7. Coach managers for the purpose of engagement
Employee engagement is not the responsibility of HR alone, for your engagement strategy to really work you need to share the responsibility with managers at the local level. Managers aren’t always equipped with the knowledge and tools needed to effectively improve employee engagement. They don’t always know how to find out what their people feel and what they need, and sometimes struggle to deliver. They don’t know the holy-grail actions to take to improve engagement – which is why they need to be coached and trained. Did you know, our employee engagement partnership comes with free manager coaching?

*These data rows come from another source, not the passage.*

(** * The KIM calculator dispatcher (ase/calculators/kim/kim.py)

    A shallow embedding of the module that selects and configures an ASE
    calculator for an OpenKIM model, and the properties of its option
    validator, its LAMMPS parameter builder, its ASAP builder and its
    dispatcher.

    Conventions of the embedding:
    - a Python [dict] with string keys is a [gmap string _]; a Python [set]
      of strings is a [gset string];
    - a Python [str] is a [string]: its characters are the code points
      below 256 (ASCII and Latin-1), which is where the names, the units and
      the model definitions of the knowledgebase live;
    - an exception is a value of [exn]; a function that can raise or that
      talks to an external library lives in the monad [M], which pairs the
      result with the trace of the external calls made so far;
    - what the module imports from elsewhere (the kimpy wrappers, the
      periodic table of ase.data, the unit conversion of
      ase.calculators.lammps, the platform's line separator, the calculator
      classes) is a field of the record [World] or a constructor of
      [calculator] that records the arguments of the call; these external
      calls are taken to return: what a constructor or a knowledgebase
      lookup raises by itself is not part of the module. *)

From Stdlib Require Import String Ascii Decimal DecimalString DecimalNat ZArith Lia List.
From stdpp Require Import base gmap strings list fin_maps.

Set Warnings "-register-all,-clear-no-such-hyp".

(** ** Python values, exceptions and calculators *)

(** The values that travel through keyword arguments.  [PSeq] stands for a
    list or a tuple: the module never tells them apart. *)
Inductive pyval : Type :=
| PNone
| PBool (b : bool)
| PInt (n : Z)
| PStr (s : string)
| PSeq (l : list pyval)
| PDict (d : gmap string pyval).

(** The exceptions that the code of the module can end with.  The first two
    are raised by [raise] statements of the module; the others are raised by
    the Python runtime while it executes a statement of the module.

    [TypeError_multiple_values] is the TypeError of a call that receives a
    keyword twice (got multiple values for keyword argument ...).  Its
    message names one keyword: the first repeated one in the order of the
    dict that is being unpacked.  A [gmap] does not record that order, so
    the keyword is [Some k] when [k] is the only repeated keyword and [None]
    when several are repeated. *)
Inductive exn : Type :=
| KIMCalculatorError (msg : string)
| ImportError (msg : string)
| TypeError_multiple_values (key : option string)
| UnboundLocalError (var : string)
| KeyError (key : string)
| IndexError.

(** asap3's parameter providers for its EMT potential. *)
Inductive emt_parameters : Type :=
| EMTRasmussenParameters
| EMTMetalGlassParameters.

(** A constructed calculator is the record of the constructor call that
    made it (and, for EMT, of the one setter called on it afterwards). *)
Inductive calculator : Type :=
| KIMModelCalculator (model_name : string) (kwargs : gmap string pyval)
| LAMMPS (kwargs : gmap string pyval)
| LAMMPSlib (kwargs : gmap string pyval)
| OpenKIMcalculator (kwargs : gmap string pyval)
| EMT (parameters : option emt_parameters) (subtractE0 : option bool).

(** ** External calls and the monad *)

Inductive event : Type :=
| EvGetItemType (model_name : string)
| EvSimulatorModel (model_name : string)
| EvSupportedSpecies (model_name : string)
| EvImportAsap3
| EvConstruct (c : calculator).
(** * Cluster-autoscaler predicate checking: a shallow embedding

    The development follows three Go packages of the repository:
    - [utils/scheduler]  ([CreateNodeNameToInfoMap]),
    - [simulator]        ([SchedulerBasedPredicateChecker], [FitsAny],
                          [CheckPredicates], [SnapshotClusterState]),
    - [daemonset]        ([GetDaemonSetPodsForNode], [newPod]).

    Go maps are [gmap]s; the order in which a [range] loop visits a map is
    left open through the class [GoMapRange].  The scheduler framework, the
    listers and [math/rand] are libraries the packages import: they appear
    as interfaces (classes) whose methods the embedded code calls. *)

From stdpp Require Import gmap strings list fin_maps pretty.

Local Open Scope Z_scope.

(** ** Kubernetes API objects (the fields this code reads or writes) *)

Record ObjectMeta := mkObjectMeta {
  Name : string;
  Namespace : string;
  Labels : list (string * string)
}.

Record Toleration := mkToleration {
  Toleration_Key : string;
  Toleration_Effect : string
}.

Record Taint := mkTaint {
  Taint_Key : string;
  Taint_Value : string;
  Taint_Effect : string
}.

(** A label selector requirement and a required pod-affinity term, as the
    scheduler's inter-pod-affinity plugin reads them. *)
Inductive LabelSelectorOperator := OpIn | OpNotIn | OpExists | OpDoesNotExist.
(** * OSSA lifetime completion

    A shallow embedding of [include/swift/SIL/OSSALifetimeCompletion.h]:
    the completion engine [OSSALifetimeCompletion] with its inline
    [completeOSSALifetime], and the pre-deletion fixup
    [UnreachableLifetimeCompletion] with its inline [visitUnreachableBlock].

    The header only declares [analyzeAndUpdateLifetime],
    [visitAvailabilityBoundary], [visitUnreachableInst] and
    [completeLifetimes]; their bodies, and the IR types they work on, live
    outside the header.  Every definition that stands for such a missing part
    says so in its doc comment. *)

From stdpp Require Import base option list gmap sets.

(** ** Enumerations of the header *)

(** [enum class LifetimeCompletion { NoLifetime, AlreadyComplete, WasCompleted }] *)
Inductive LifetimeCompletion := NoLifetime | AlreadyComplete | WasCompleted.

#[global] Instance LifetimeCompletion_eq_dec : EqDecision LifetimeCompletion.
Proof. solve_decision. Defined.

(** [OSSALifetimeCompletion::Boundary::Value] *)
Inductive Boundary := Liveness | Availability | AvailabilityWithLeaks.

#[global] Instance Boundary_eq_dec : EqDecision Boundary.
Proof. solve_decision. Defined.

(** [enum AllowLeaks_t : bool { AllowLeaks = true, DoNotAllowLeaks = false }] *)
Inductive AllowLeaks_t := AllowLeaks | DoNotAllowLeaks.

Definition AllowLeaks_bool (a : AllowLeaks_t) : bool :=
  match a with AllowLeaks => true | DoNotAllowLeaks => false end.

(** Modelled from the spec: the ownership kinds of a value (the type
    [OwnershipKind] is declared outside the header; the header itself names
    [OwnershipKind::None] and [OwnershipKind::Owned]). *)
Module OwnershipKind.
Inductive t := None | Owned | Guaranteed.

#[global] Instance eq_dec : EqDecision t.
Proof. solve_decision. Defined.
End OwnershipKind.

(** ** Values *)

(** Modelled from the spec: a valid [BorrowedValue], that is a borrow
    introducer; [isLocalScope] tells whether the scope it opens is ended
    inside the function. *)
Record BorrowedValueT := mkBorrowedValue { isLocalScope : bool }.

(** Modelled from the spec: what a value carries.  Only a guaranteed value
    carries the borrow introducer flag. *)
Inductive Ownership :=
| OwnNone
| OwnOwned
| OwnGuaranteed (introducer : option BorrowedValueT).

(** Modelled from the spec: an IR value ([SILValue]); [valueId] is its
    identity in the function, [isLexical] whether it is bound to a debug
    scope. *)
Record SILValue := mkValue {
  valueId : nat;
  ownership : Ownership;
  isLexical : bool
}.

(** [value->getOwnershipKind()] *)
Definition getOwnershipKind (value : SILValue) : OwnershipKind.t :=
  match ownership value with
  | OwnNone => OwnershipKind.None
  | OwnOwned => OwnershipKind.Owned
  | OwnGuaranteed _ => OwnershipKind.Guaranteed
  end.

(** [BorrowedValue borrowedValue(value)]; [None] is the invalid
    [BorrowedValue], for which [!borrowedValue] holds. *)
Definition BorrowedValue (value : SILValue) : option BorrowedValueT :=
  match ownership value with
  | OwnGuaranteed bv => bv
  | _ => None
  end.

Definition Ownership_code (o : Ownership) : nat :=
  match o with
  | OwnNone => 0
  | OwnOwned => 1
  | OwnGuaranteed None => 2
  | OwnGuaranteed (Some (mkBorrowedValue false)) => 3
  | OwnGuaranteed (Some (mkBorrowedValue true)) => 4
  end.

Definition Ownership_decode (n : nat) : Ownership :=
  match n with
  | 0 => OwnNone
  | 1 => OwnOwned
  | 2 => OwnGuaranteed None
  | 3 => OwnGuaranteed (Some (mkBorrowedValue false))
  | _ => OwnGuaranteed (Some (mkBorrowedValue true))
  end.

Definition SILValue_code (v : SILValue) : nat * nat * bool :=
  (valueId v, Ownership_code (ownership v), isLexical v).

Definition SILValue_decode (c : nat * nat * bool) : SILValue :=
  mkValue c.1.1 (Ownership_decode c.1.2) c.2.

#[global] Instance BorrowedValueT_eq_dec : EqDecision BorrowedValueT.
Proof. solve_decision. Defined.

#[global] Instance Ownership_eq_dec : EqDecision Ownership.
Proof. solve_decision. Defined.

#[global] Instance SILValue_eq_dec : EqDecision SILValue.
Proof. solve_decision. Defined.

8. Make hiring and retaining talent a priority
Hiring and retaining talent does a lot of good for employee engagement, especially amongst top talent. Talented employees will move from one company to another if it means they’ll work alongside colleagues that inspire them, challenge them and are at the top of their game too. Talented employees will become disengaged and seek opportunities elsewhere if they feel uninspired by the people they’re surrounded by, so to retain your current talent and keep them engaged, hire and retain more people like them.
9. Strive to find solutions to all problems that arise
Don’t sweep problems under the rug. Make it your goal to address problems that arise, especially those that involve the workforce. Employees are sensitive to how their employers address problems and concerns – especially those they’ve flagged and which affect them or their work. Employees feel more engaged when they trust their leaders to find solutions, and when they feel heard and supported.
10. Ensure culture is driven by company values
Culture is vitally important for employee engagement. Although it’s difficult to establish or maintain a company culture with hybrid or remote working, it’s still possible. Most employers rely on social gatherings and in-person team work to boost culture, but since that’s nearly impossible we recommend leaders turn to their values. If you value transparency for example, create a culture of transparency. Empower your people to communicate and be honest, and remember to behave in the same way. If you value integrity, practise it daily and recognise those that demonstrate integrity in different situations. Let your values drive your culture so that your culture is not rocked by remote working.